What you have to do:
Where in the data below does the word "eapply" appear? Copy each line that holds it.

Extracted data:
= = =

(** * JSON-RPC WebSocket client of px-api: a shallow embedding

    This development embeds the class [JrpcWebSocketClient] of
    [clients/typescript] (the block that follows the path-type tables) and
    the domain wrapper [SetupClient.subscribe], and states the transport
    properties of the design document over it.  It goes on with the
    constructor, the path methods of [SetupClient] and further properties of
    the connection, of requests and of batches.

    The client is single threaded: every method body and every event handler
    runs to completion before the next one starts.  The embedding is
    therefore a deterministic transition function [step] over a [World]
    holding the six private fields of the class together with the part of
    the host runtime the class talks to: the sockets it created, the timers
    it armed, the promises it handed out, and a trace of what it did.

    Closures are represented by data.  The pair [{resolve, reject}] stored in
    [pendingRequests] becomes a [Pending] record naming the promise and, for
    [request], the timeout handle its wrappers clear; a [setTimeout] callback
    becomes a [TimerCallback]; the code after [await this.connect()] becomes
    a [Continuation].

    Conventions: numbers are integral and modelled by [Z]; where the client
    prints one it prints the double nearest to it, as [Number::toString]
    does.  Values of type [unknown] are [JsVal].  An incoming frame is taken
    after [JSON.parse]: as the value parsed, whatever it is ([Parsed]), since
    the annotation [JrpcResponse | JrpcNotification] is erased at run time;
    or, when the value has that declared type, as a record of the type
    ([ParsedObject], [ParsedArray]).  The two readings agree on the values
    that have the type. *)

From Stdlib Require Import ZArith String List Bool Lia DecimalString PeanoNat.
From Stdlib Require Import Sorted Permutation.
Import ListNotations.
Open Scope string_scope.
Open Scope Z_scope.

= = =

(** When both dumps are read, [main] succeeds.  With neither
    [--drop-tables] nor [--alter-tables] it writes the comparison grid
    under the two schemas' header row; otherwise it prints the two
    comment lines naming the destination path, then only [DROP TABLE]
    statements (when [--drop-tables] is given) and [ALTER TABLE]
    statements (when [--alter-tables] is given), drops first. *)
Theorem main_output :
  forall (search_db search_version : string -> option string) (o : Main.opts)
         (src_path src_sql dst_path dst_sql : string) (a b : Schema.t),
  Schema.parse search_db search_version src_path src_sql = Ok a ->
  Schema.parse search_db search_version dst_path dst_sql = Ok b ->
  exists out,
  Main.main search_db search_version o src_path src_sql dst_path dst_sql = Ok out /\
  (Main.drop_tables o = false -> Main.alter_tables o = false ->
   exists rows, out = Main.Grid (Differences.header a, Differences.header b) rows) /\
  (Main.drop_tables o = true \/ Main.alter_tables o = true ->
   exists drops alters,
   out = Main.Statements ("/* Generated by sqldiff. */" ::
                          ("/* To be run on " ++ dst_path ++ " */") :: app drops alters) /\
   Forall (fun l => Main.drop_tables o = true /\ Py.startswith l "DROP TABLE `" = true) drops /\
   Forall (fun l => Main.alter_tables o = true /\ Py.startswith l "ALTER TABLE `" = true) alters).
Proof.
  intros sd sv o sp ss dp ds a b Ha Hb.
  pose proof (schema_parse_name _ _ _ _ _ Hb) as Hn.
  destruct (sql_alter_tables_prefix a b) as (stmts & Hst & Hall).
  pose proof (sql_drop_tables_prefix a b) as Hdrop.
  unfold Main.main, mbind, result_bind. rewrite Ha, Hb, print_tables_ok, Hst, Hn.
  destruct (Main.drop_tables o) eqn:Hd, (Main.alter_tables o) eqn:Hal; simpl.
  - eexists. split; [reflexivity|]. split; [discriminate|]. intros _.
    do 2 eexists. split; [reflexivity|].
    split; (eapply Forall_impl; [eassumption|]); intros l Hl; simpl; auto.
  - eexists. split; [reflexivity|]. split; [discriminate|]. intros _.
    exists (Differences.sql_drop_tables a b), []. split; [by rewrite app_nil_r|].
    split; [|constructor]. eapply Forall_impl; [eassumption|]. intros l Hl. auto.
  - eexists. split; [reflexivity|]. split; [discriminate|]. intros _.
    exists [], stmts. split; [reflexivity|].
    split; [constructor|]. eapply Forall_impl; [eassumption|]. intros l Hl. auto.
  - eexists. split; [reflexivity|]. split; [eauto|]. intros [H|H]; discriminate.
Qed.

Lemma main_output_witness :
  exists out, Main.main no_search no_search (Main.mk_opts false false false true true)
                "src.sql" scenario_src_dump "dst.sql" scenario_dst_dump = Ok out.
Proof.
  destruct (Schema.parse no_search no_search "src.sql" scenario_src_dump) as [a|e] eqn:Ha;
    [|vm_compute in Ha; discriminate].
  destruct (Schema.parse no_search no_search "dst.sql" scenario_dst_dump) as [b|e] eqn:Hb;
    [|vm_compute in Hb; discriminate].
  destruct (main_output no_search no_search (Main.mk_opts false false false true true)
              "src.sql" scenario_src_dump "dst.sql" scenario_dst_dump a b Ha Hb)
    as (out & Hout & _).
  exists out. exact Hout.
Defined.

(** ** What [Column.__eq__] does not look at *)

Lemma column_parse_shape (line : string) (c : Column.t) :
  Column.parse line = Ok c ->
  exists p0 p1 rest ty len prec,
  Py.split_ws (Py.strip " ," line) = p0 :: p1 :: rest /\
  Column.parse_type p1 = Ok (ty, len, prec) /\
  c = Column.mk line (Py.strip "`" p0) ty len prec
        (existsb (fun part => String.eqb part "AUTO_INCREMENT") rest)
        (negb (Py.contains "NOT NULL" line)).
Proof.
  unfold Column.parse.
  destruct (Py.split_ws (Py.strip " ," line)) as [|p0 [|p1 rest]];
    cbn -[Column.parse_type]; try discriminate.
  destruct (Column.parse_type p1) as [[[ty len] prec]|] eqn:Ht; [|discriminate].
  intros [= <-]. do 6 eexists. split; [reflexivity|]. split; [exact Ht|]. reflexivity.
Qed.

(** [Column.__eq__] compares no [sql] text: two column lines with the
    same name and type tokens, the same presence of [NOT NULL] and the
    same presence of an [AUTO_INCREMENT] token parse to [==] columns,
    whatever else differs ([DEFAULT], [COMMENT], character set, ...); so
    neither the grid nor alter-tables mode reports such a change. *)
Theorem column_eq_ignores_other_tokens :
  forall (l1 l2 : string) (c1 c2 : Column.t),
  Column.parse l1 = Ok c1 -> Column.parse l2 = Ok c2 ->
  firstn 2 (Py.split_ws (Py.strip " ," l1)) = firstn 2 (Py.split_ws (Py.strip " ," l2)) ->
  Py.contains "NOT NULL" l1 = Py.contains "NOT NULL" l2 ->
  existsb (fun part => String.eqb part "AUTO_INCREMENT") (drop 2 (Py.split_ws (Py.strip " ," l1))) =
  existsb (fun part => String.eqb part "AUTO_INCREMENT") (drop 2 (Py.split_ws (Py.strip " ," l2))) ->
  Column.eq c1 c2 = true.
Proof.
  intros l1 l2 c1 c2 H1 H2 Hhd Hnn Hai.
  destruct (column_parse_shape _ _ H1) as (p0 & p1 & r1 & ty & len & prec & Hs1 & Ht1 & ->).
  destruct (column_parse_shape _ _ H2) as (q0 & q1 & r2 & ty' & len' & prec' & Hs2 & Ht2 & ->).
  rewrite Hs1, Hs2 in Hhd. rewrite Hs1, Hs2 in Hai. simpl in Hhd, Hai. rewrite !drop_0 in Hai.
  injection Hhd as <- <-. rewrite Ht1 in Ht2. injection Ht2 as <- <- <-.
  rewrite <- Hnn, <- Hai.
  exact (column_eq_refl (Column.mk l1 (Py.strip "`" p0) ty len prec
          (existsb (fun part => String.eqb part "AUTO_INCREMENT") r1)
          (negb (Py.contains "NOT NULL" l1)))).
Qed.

= = =

Output for this exercise:
    split; (eapply Forall_impl; [eassumption|]); intros l Hl; simpl; auto.
    split; [|constructor]. eapply Forall_impl; [eassumption|]. intros l Hl. auto.
    split; [constructor|]. eapply Forall_impl; [eassumption|]. intros l Hl. auto.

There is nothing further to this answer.